Plus, if you plan to use a trap followed by fumigation with aluminum phosphide pellets, you’ll need a license from your state.
So, if baiting and trapping don’t work, you may want to consider hiring a professional pest control guy who has a permit to get aluminum phosphide.
But remember, new regulations restrict its use in residential areas. But keep in mind that recent rules limit its usage in residential areas. It may only be used well over 100 feet away from any structure containing domestic animals, people, or both.
Since it’s best used in parks and sporting fields, it may not be suitable for most residential homes.If you’re looking for ways to keep gophers out of your raised beds, be sure to check out our article on how to keep gophers out of raised beds. Additionally, if you’re curious about the sounds gophers make, our article on what sound gophers make offers insights into their vocalizations. Finally, if you’re concerned about gophers getting into your house, our article on whether gophers can get into your house provides information on their behavior and habits. Our piece on what sound gophers make offers information on their vocalizations, while our article on whether gophers can get into your house offers insights into their behavior and what you can do to prevent them from entering.
In this section, we’ve added two more frequently asked queries by people regarding the gophers.
Q. Can gophers climb into raised beds?
They can’t climb higher than a foot over a fence as long as your raised bed has an enclosed bottom with hardware cloth or gopher wire. If you have a fence, bend it at a 90-degree angle, so even if they try to climb, they won’t get in.
Q. Are there any plants that gophers won’t eat?
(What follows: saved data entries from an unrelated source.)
(* ===== verification/Alloc.v ===== *)
(** * The allocation table (src/allocation.rs)

    Allocations keyed by relayed address, with the port allocator, the
    statistics, the bandwidth trackers, the client transports and the relay
    tasks.  The table is proved against the [PortPool] interface of the port
    allocator.

    Inputs the program takes from outside are arguments: clock readings,
    the draws of [port_rand], the results of [UdpSocket::bind] and of the
    socket sends.  Datagrams handed to a socket are returned as [Packet]s. *)

From S2P Require Import Prelude RustStd StunMessage Errors Ports Channels Bandwidth.
Local Open Scope Z_scope.

(** ** Client transports *)

(** The implementations of the [ClientPacketSender] trait; a socket is named
    by its local address, a stream by its connection. *)
Inductive ClientPacketSender :=
| UdpClientPacketSender (socket : SocketAddr)
| StreamClientPacketSender (conn : Z)
| DtlsClientPacketSender (conn : Z).

#[global] Instance ClientPacketSender_eq_dec : EqDecision ClientPacketSender.
Proof. solve_decision. Defined.

Inductive Packet :=
| ToPeer (socket peer : SocketAddr) (data : list Z)
| ToClient (sender : ClientPacketSender) (client : SocketAddr) (data : list Z).

#[global] Instance Packet_eq_dec : EqDecision Packet.
Proof. solve_decision. Defined.

Record ClientTransportRegistry := mkRegistry {
  default_sender : option ClientPacketSender;
  client_senders : gmap SocketAddr ClientPacketSender
}.

Definition ClientTransportRegistry_default : ClientTransportRegistry := mkRegistry None ∅.

(** [io] is what the chosen sender's own send returns. *)
Definition send_to_client (io : result Z string) (data : list Z) (client : SocketAddr)
    (r : ClientTransportRegistry) : result Z string * list Packet :=
  match client_senders r !! client with
  | Some sender => (io, [ToClient sender client data])
  | None =>
    match default_sender r with
    | Some sender => (io, [ToClient sender client data])
    | None => (Err "no client packet sender registered"%string, [])
    end
  end.

Definition register_client (client : SocketAddr) (s : ClientPacketSender)
    (r : ClientTransportRegistry) : ClientTransportRegistry :=
  mkRegistry (default_sender r) (<[client := s]> (client_senders r)).
Definition unregister_client (client : SocketAddr) (r : ClientTransportRegistry)
    : ClientTransportRegistry :=
  mkRegistry (default_sender r) (delete client (client_senders r)).
Definition set_default_sender (s : ClientPacketSender) (r : ClientTransportRegistry)
    : ClientTransportRegistry :=
  mkRegistry (Some s) (client_senders r).

(** ** Allocations *)

Inductive AllocationMessage :=
| PeerData (data : list Z) (peer : SocketAddr)
| ClientData (data : list Z) (peer : SocketAddr)
| ChannelData (data : list Z) (channel_num : Z)
| RefreshMsg (lifetime : Z)
| Shutdown.

(** The relay socket, by its bind address, and the handle of the task. *)
Record AllocationRelay := mkRelay { socket : SocketAddr; task_handle : Z }.

Record Allocation := mkAlloc {
  alloc_id : list Z;
  relayed_addr : SocketAddr;
  client_addr : SocketAddr;
  created_at : Z;
  lifetime : Z;
  five_tuple : SocketAddr * SocketAddr;
  relay : option AllocationRelay;
  permissions : gset IpAddr;
  bytes_forwarded : Z;
  messages_forwarded : Z
}.

Definition Allocation_new (now : Z) (id : list Z) (relayed client : SocketAddr) (life : Z)
    (src dst : SocketAddr) : Allocation :=
  mkAlloc id relayed client now life (src, dst) None ∅ 0 0.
There’s a list of plants given below that gophers won’t munch on. But make sure to do research on each plant before you buy them. Certain plants may irritate some people while not others.
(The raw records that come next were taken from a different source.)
(* ===== verification/Framing.v ===== *)
(** * Framing on stream transports (src/server.rs)

    TCP and TLS carry STUN messages and ChannelData back to back:
    [extract_stream_frame] cuts the next frame off the receive buffer,
    [write_stream_frame] pads ChannelData to a multiple of four.  The read
    loop of a connection is [read_loop]: a chunk is appended to the buffer
    and every complete frame is taken out. *)

From S2P Require Import Prelude RustStd StunMessage.
Local Open Scope Z_scope.

Definition is_channel_number (n : Z) : bool := (0x4000 <=? n) && (n <=? 0x7FFF).

(** [(payload_len + 3) & !3] *)
Definition pad4 (n : Z) : Z := Z.land (n + 3) (Z.lnot 3).

(** The frame and what stays in the buffer. *)
Definition extract_stream_frame (buf : list Z) : option (list Z * list Z) :=
  if decide (length buf < 4)%nat then None else
  let first_word := be16 (byte_at buf 0) (byte_at buf 1) in
  let payload_len := be16 (byte_at buf 2) (byte_at buf 3) in
  let split frame_len :=
    if Z.of_nat (length buf) <? frame_len then None
    else Some (take (Z.to_nat frame_len) buf, drop (Z.to_nat frame_len) buf) in
  if is_channel_number first_word then split (4 + pad4 payload_len)
  else if decide (length buf < 20)%nat then None
  else split (20 + payload_len).

Definition missing_stream_channel_padding (data : list Z) : Z :=
  if decide (length data < 4)%nat then 0 else
  let channel_num := be16 (byte_at data 0) (byte_at data 1) in
  if negb (is_channel_number channel_num) then 0 else
  let payload_len := be16 (byte_at data 2) (byte_at data 3) in
  let unpadded_frame_len := 4 + payload_len in
  if Z.of_nat (length data) <? unpadded_frame_len then 0 else
  let padded_frame_len := 4 + pad4 payload_len in
  saturating_sub padded_frame_len (Z.of_nat (length data)).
Check these out: Columbine, Ceanothus (California lilac), Artemisia (wormwood), Rock Rose, Foxglove, Breath of Heaven, Lavender, Lantana, and Rosemary. Also, the native perennial Salvias, Thrift, Strawberry Tree, Yarrow, Manzanita, Bear Berry, and Privet.
It’s critical to keep gophers out of raised beds in order to maintain healthy plants. We’ve discussed a variety of efficient techniques, such as placing wire mesh at the bottom, utilizing sonic repellers, and, of course, traps. To avoid gopher infestations, consider pest prevention steps and respond quickly.
It’s also important to research local regulations and avoid using harmful pesticides that can harm beneficial insects and contaminate the soil. By following proper wildlife management, you can successfully secure your garden.
Last but not least, if things seem complicated enough for you, you can contact one of the experienced pest control companies to do the job for you.